Незадолго до войны старший современник Коржавина Павел Коган сочинял роман в стихах, в котором, описывая «обуржуазившихся» жен ответственных работников, их ежедневный путь «от Горта до ТЭЖЭ», с холодной жестокостью констатировал: «В тридцать седьмом мы к стенке ставили мужей».
Нетрудно заметить, что эта попытка по-своему понять и объяснить тайный смысл событий, смущавших поэта, нарушавших ясность его духа, в чем-то сродни коржавинской.
Но была между этими двумя попытками и весьма существенная разница.
Павел Коган утешал себя тем, что в тридцать седьмом «ставили к стенке» не каких-то там мифических врагов народа, в существование которых он судя по всему, верил также мало, как Коржавин, а вот этих самых ненавистных им обоим «очкастых и сытеньких».

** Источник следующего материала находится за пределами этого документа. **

Record ServerResponse : Type := mkServerResponse {
  headers : list (jsstring * jsstring);
  body : Body
}.

(** [res.setHeader(key, value)]: a header set twice keeps the last
    value. *)
Fixpoint set_assoc (key value : jsstring) (h : list (jsstring * jsstring))
  : list (jsstring * jsstring) :=
  match h with
  | [] => [(key, value)]
  | (k, v) :: h' =>
      if str_eqb k key then (key, value) :: h'
      else (k, v) :: set_assoc key value h'
  end.

Definition setHeader (key value : jsstring) (r : ServerResponse)
  : ServerResponse :=
  mkServerResponse (set_assoc key value (headers r)) (body r).

Definition getHeader (key : jsstring) (r : ServerResponse) : option jsstring :=
  own_property (headers r) key.

(** [res.json(stats)] of the framework: the content type is set to JSON,
    then the value is serialized and sent.  Serializing a value whose
    graph is cyclic throws a [TypeError], after the header has been
    set. *)
Definition json (stats : AxiosResponse) (r : ServerResponse)
  : Result unit * ServerResponse :=
  let r1 := setHeader (lit "Content-Type")
              (lit "application/json; charset=utf-8") r in
  match client_request stats with
  | cyclic_request report => (Throw (TypeError report), r1)
  | plain_request =>
      (Return tt, mkServerResponse (headers r1) (JsonBody stats))
  end.

Definition send (text : jsstring) (r : ServerResponse) : ServerResponse :=
  mkServerResponse (headers r) (SentBody text).

(** The request object of the framework: the two query parameters the
    handler reads. *)
Record NextApiRequest : Type := mkNextApiRequest {
  query_repo : QueryValue;
  query_cache_seconds : QueryValue
}.

(* ================================================================== *)
(** * Reference instances of what the program takes from outside       *)
(* ================================================================== *)

(** Case folding of the regular expressions ([Canonicalize] of the
    language) on ASCII: small letters fold to capitals, everything else is
    kept.  On ASCII text this is the runtime's folding. *)
Definition canonicalize_ascii (c : Z) : Z :=
  if (97 <=? c) && (c <=? 122) then c - 32 else c.

(** ** The [word-wrap] package

    Called with the single option [width] (a positive number), so with its
    default indent of two spaces and no trimming: the text is cut by the
    global matches of [.{1,width}(B+|$)|[^B]+?(B+|$)], where [B] is a
    white-space unit or U+200B; one trailing newline is removed from each
    match, and the matches are joined by a newline followed by the
    indent. *)

(** What the dot of the pattern does not match. *)
Definition is_line_terminator (c : Z) : bool :=
  (c =? 10) || (c =? 13) || (c =? 8232) || (c =? 8233).

(** The units of [B]. *)
Definition is_break (c : Z) : bool := is_white_space c || (c =? 8203).

(** First alternative: at most [j] units of one line, then a run of breaks
    or the end of the text; the longest [j] that fits wins. *)
Fixpoint wrap_alt1 (s : jsstring) (j : nat) : option jsstring :=
  match j with
  | O => None
  | S j' =>
      match skipn j s with
      | [] => Some (firstn j s)
      | c :: _ =>
          if is_break c
          then Some (firstn j s ++ take_while is_break (skipn j s))
          else wrap_alt1 s j'
      end
  end.

(** Second alternative: a whole word, however long, with the breaks after
    it. *)
Definition wrap_alt2 (s : jsstring) : option jsstring :=
  match take_while (fun c => negb (is_break c)) s with
  | [] => None
  | word => Some (word ++ take_while is_break (skipn (length word) s))
  end.

(** The match that starts at the head of [s], if there is one. *)
Definition wrap_match_at (width : nat) (s : jsstring) : option jsstring :=
  let k := Nat.min width
             (length (take_while (fun c => negb (is_line_terminator c)) s)) in
  match wrap_alt1 s k with
  | Some m => Some m
  | None => wrap_alt2 s
  end.

(** All matches from left to right; [skip] counts the units of the last
    match still to be passed; a position with no match is stepped over. *)
Fixpoint wrap_matches (width : nat) (s : jsstring) (skip : nat)
  : list jsstring :=
  match s with
  | [] => []
  | _ :: rest =>
      match skip with
      | S k => wrap_matches width rest k
      | O =>
          match wrap_match_at width s with
          | Some m => m :: wrap_matches width rest (Nat.pred (length m))
          | None => wrap_matches width rest O
          end
      end
  end.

Коржавин утешаться соображениями такого рода уже не мог, поскольку ясно видел, что этот главный его враг, спрятавшийся «за знаменами красными» этот «противный, как слизь», произносящий насквозь неискренние речи о врагах, что именно он-то как раз и стоит за спиной тех, кто творит свое мрачное дело в застенках пресловутого «готического здания». Он ясно понимал, что все творящееся в этом «готическом здании» делается если и не по указке этих «очкастых и сытеньких», так уж, во всяком случае, для их блага, для их окончательного и безусловного торжества.
Было и еще одно, пожалуй даже более существенное, свойство, уже тогда отличавшее Н. Коржавина от Павла Когана. Более существенное, потому что оно коренилось в самой его природе, составляло самую основу его поэтического мироощущения.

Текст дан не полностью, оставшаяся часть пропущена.